:: TASK DESCRIPTION ::
Copy out every line of the data that has the word "intros" somewhere in it.

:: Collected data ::
• • • • •
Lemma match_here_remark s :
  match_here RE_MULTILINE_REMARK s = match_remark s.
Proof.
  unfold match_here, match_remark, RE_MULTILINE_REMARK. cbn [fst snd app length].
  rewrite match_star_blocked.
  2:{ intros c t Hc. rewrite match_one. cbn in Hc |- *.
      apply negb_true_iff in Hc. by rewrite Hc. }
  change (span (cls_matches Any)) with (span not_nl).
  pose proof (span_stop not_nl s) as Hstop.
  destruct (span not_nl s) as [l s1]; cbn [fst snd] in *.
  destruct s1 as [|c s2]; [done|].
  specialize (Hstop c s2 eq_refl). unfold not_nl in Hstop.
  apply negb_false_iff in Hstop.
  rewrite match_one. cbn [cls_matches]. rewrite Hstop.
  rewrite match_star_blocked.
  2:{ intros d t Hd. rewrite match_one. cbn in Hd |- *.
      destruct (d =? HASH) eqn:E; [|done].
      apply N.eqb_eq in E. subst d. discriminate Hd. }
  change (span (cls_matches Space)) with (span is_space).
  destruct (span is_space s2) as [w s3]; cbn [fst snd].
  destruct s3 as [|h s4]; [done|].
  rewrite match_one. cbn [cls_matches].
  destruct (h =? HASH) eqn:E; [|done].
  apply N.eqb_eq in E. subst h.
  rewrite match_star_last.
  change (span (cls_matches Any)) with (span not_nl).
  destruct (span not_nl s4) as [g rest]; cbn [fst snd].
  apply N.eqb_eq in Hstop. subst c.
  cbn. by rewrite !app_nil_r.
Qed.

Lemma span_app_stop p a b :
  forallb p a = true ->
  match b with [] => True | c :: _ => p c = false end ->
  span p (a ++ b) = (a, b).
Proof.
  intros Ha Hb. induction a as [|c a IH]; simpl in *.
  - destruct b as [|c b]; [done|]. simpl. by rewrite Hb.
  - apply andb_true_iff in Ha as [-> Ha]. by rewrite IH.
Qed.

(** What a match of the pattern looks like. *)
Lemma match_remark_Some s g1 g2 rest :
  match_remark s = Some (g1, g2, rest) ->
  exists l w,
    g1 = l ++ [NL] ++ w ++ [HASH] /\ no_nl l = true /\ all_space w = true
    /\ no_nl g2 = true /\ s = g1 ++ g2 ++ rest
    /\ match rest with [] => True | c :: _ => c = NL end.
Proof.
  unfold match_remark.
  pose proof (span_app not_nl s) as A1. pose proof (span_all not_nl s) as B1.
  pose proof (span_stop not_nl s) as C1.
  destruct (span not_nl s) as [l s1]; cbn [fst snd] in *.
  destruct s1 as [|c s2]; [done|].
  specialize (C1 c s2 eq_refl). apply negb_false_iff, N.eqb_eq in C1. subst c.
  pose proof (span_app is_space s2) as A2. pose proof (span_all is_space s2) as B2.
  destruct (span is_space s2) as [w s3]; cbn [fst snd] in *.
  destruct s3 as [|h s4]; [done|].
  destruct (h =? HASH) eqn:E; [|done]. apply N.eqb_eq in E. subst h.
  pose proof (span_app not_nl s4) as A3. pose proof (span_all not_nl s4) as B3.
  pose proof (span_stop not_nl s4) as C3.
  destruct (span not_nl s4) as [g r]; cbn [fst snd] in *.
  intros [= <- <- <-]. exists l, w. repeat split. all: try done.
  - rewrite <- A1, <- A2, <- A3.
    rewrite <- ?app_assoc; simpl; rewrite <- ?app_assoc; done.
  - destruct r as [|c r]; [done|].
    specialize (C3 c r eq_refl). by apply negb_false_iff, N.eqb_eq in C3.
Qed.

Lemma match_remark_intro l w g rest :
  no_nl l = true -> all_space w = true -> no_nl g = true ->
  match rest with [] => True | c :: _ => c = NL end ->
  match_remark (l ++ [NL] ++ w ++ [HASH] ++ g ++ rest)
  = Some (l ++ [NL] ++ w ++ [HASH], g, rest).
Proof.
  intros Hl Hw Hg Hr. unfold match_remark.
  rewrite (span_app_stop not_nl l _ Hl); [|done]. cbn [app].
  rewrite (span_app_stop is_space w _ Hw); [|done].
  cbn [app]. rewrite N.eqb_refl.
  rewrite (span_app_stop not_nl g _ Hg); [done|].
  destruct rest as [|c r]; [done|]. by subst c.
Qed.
• • • • •
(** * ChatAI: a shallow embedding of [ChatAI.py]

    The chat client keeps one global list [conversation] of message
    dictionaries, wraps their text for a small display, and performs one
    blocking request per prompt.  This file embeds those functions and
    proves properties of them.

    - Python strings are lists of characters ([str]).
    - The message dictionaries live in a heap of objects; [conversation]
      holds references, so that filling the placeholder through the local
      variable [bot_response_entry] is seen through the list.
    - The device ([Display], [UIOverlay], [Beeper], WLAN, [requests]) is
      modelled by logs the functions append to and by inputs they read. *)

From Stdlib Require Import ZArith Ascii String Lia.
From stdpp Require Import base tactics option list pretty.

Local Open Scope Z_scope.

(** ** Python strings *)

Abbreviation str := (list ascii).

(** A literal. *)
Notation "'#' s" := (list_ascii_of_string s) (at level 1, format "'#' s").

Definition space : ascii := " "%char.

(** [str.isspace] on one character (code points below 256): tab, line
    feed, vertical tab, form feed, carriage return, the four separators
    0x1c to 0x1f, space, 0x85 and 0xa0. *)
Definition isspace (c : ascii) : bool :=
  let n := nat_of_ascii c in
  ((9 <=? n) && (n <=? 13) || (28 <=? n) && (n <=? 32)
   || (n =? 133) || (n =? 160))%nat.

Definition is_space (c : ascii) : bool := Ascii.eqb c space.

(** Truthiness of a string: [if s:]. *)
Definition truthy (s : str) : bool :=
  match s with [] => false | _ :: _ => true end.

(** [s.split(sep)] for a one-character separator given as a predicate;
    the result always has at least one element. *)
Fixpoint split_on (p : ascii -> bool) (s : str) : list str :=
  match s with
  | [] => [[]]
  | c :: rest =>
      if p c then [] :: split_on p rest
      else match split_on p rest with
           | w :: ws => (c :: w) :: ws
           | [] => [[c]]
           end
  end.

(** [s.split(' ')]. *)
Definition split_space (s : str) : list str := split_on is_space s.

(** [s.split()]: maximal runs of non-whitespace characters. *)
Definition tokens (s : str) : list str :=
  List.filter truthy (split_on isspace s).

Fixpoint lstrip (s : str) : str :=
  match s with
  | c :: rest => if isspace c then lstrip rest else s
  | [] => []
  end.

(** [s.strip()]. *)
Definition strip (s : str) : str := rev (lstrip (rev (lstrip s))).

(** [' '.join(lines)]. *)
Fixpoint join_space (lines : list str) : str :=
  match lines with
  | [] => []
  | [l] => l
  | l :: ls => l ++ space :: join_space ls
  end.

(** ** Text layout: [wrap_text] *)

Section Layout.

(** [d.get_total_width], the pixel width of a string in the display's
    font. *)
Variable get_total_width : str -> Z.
• • • • •
:: THE ANSWER ::
  2:{ intros c t Hc. rewrite match_one. cbn in Hc |- *.
  2:{ intros d t Hd. rewrite match_one. cbn in Hd |- *.
  intros Ha Hb. induction a as [|c a IH]; simpl in *.
  intros [= <- <- <-]. exists l, w. repeat split. all: try done.
  intros Hl Hw Hg Hr. unfold match_remark.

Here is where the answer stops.